▶ _What the exercise asks_
Set the data down once more, in full and exactly.

▶ _Dataset records_

######

(** ** What [approvePairing] and [rejectPairing] do, case by case *)

Lemma js_find_is_Some {A} (p : A → bool) (l : list A) x :
  x ∈ l → p x = true → is_Some (js_find p l).
Proof.
  intros Hx Hp. destruct (js_find p l) eqn:Hf; [by eexists|].
  rewrite js_find_None in Hf. rewrite (Hf x Hx) in Hp. done.
Qed.

Lemma approvePairing_cases code w :
  ∃ res w', PairingService.approvePairing code w = (Ok res, w')
    ∧ match PairingService.getPairingRequest code (db w) with
      | None =>
          res = mkApproveResult false None (Some "Pairing request not found")
          ∧ w' = w
      | Some request =>
          if decide (req_expiresAt request < clock w (tick w)) then
            res = mkApproveResult false None (Some "Pairing code has expired")
            ∧ db w' = Db.updatePairingRequestStatus code expired (db w)
            ∧ bridge w' = bridge w
          else if decide (req_status request ≠ pending) then
            res = mkApproveResult false None
                    (Some ("Pairing request already "
                           +:+ PairingStatus_str (req_status request)))
            ∧ db w' = db w ∧ bridge w' = bridge w
          else
            match js_find (λ u, bool_decide
                             (usr_platformUserId u = req_platformUserId request
                              ∧ usr_platformType u = req_platformType request))
                          (assistant_users (db w)) with
            | Some data =>
                res = mkApproveResult true (Some data) None
                ∧ db w' = Db.updatePairingRequestStatus code approved (db w)
                ∧ bridge w' = bridge w
            | None =>
                let user :=
                  mkUser ("assistant_user_" +:+ pretty (clock w (S (tick w))) +:+ "_"
                          +:+ String.substring 0 6 (randomBytes w (rb w)))
                    (req_platformUserId request) (req_platformType request)
                    (req_displayName request) (clock w (S (S (tick w)))) None None in
                match Db.createChannelUser user (db w) with
                | (QFail e, _) =>
                    res = mkApproveResult false None (Some e)
                    ∧ db w' = db w ∧ bridge w' = bridge w
                | (QOk _, d') =>
                    res = mkApproveResult true (Some user) None
                    ∧ d' = set_users (λ l, l ++ [user]) (db w)
                    ∧ db w' = Db.updatePairingRequestStatus code approved d'
                    ∧ bridge w' = bridge w ++ [userAuthorized user]
                end
            end
      end.
Proof.
  unfold PairingService.approvePairing. unfold bind at 1, query at 1.
  destruct (PairingService.getPairingRequest code (db w)) as [request|];
    [|by eexists _, _].
  unfold bind at 1. simpl. destruct (decide _).
  { unfold bind, exec, ret. simpl. by eexists _, _. }
  destruct (decide _); [by eexists _, _|].
  unfold bind at 1, query at 1. simpl.
  destruct (js_find _ (assistant_users (db w))) as [data|].
  { unfold bind, exec, ret. simpl. by eexists _, _. }
  unfold bind at 1, Date_now at 1. cbn [db clock tick rb randomBytes].
  unfold bind at 1, crypto_randomBytes_hex at 1. cbn [db clock tick rb randomBytes].
  unfold bind at 1, Date_now at 1. cbn [db clock tick rb randomBytes].
  unfold bind at 1, exec_result at 1. cbn [db clock tick rb randomBytes].
  destruct (Db.createChannelUser _ _) as [[u'|e'] d'] eqn:Hc.
  - unfold bind, exec, emit, ret. simpl. eexists _, _. split; [reflexivity|].
    unfold Db.createChannelUser in Hc. repeat case_bool_decide; try done.
    by injection Hc as <- <-.
  - eexists _, _. split; [reflexivity|]. simpl.
    unfold Db.createChannelUser in Hc. repeat case_bool_decide; try done;
      by injection Hc as <- <-.
Qed.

######

▶ _Task result_
(** ** What [approvePairing] and [rejectPairing] do, case by case *)

Lemma js_find_is_Some {A} (p : A → bool) (l : list A) x :
  x ∈ l → p x = true → is_Some (js_find p l).
Proof.
  intros Hx Hp. destruct (js_find p l) eqn:Hf; [by eexists|].
  rewrite js_find_None in Hf. rewrite (Hf x Hx) in Hp. done.
Qed.

Lemma approvePairing_cases code w :
  ∃ res w', PairingService.approvePairing code w = (Ok res, w')
    ∧ match PairingService.getPairingRequest code (db w) with
      | None =>
          res = mkApproveResult false None (Some "Pairing request not found")
          ∧ w' = w
      | Some request =>
          if decide (req_expiresAt request < clock w (tick w)) then
            res = mkApproveResult false None (Some "Pairing code has expired")
            ∧ db w' = Db.updatePairingRequestStatus code expired (db w)
            ∧ bridge w' = bridge w
          else if decide (req_status request ≠ pending) then
            res = mkApproveResult false None
                    (Some ("Pairing request already "
                           +:+ PairingStatus_str (req_status request)))
            ∧ db w' = db w ∧ bridge w' = bridge w
          else
            match js_find (λ u, bool_decide
                             (usr_platformUserId u = req_platformUserId request
                              ∧ usr_platformType u = req_platformType request))
                          (assistant_users (db w)) with
            | Some data =>
                res = mkApproveResult true (Some data) None
                ∧ db w' = Db.updatePairingRequestStatus code approved (db w)
                ∧ bridge w' = bridge w
            | None =>
                let user :=
                  mkUser ("assistant_user_" +:+ pretty (clock w (S (tick w))) +:+ "_"
                          +:+ String.substring 0 6 (randomBytes w (rb w)))
                    (req_platformUserId request) (req_platformType request)
                    (req_displayName request) (clock w (S (S (tick w)))) None None in
                match Db.createChannelUser user (db w) with
                | (QFail e, _) =>
                    res = mkApproveResult false None (Some e)
                    ∧ db w' = db w ∧ bridge w' = bridge w
                | (QOk _, d') =>
                    res = mkApproveResult true (Some user) None
                    ∧ d' = set_users (λ l, l ++ [user]) (db w)
                    ∧ db w' = Db.updatePairingRequestStatus code approved d'
                    ∧ bridge w' = bridge w ++ [userAuthorized user]
                end
            end
      end.
Proof.
  unfold PairingService.approvePairing. unfold bind at 1, query at 1.
  destruct (PairingService.getPairingRequest code (db w)) as [request|];
    [|by eexists _, _].
  unfold bind at 1. simpl. destruct (decide _).
  { unfold bind, exec, ret. simpl. by eexists _, _. }
  destruct (decide _); [by eexists _, _|].
  unfold bind at 1, query at 1. simpl.
  destruct (js_find _ (assistant_users (db w))) as [data|].
  { unfold bind, exec, ret. simpl. by eexists _, _. }
  unfold bind at 1, Date_now at 1. cbn [db clock tick rb randomBytes].
  unfold bind at 1, crypto_randomBytes_hex at 1. cbn [db clock tick rb randomBytes].
  unfold bind at 1, Date_now at 1. cbn [db clock tick rb randomBytes].
  unfold bind at 1, exec_result at 1. cbn [db clock tick rb randomBytes].
  destruct (Db.createChannelUser _ _) as [[u'|e'] d'] eqn:Hc.
  - unfold bind, exec, emit, ret. simpl. eexists _, _. split; [reflexivity|].
    unfold Db.createChannelUser in Hc. repeat case_bool_decide; try done.
    by injection Hc as <- <-.
  - eexists _, _. split; [reflexivity|]. simpl.
    unfold Db.createChannelUser in Hc. repeat case_bool_decide; try done;
      by injection Hc as <- <-.
Qed.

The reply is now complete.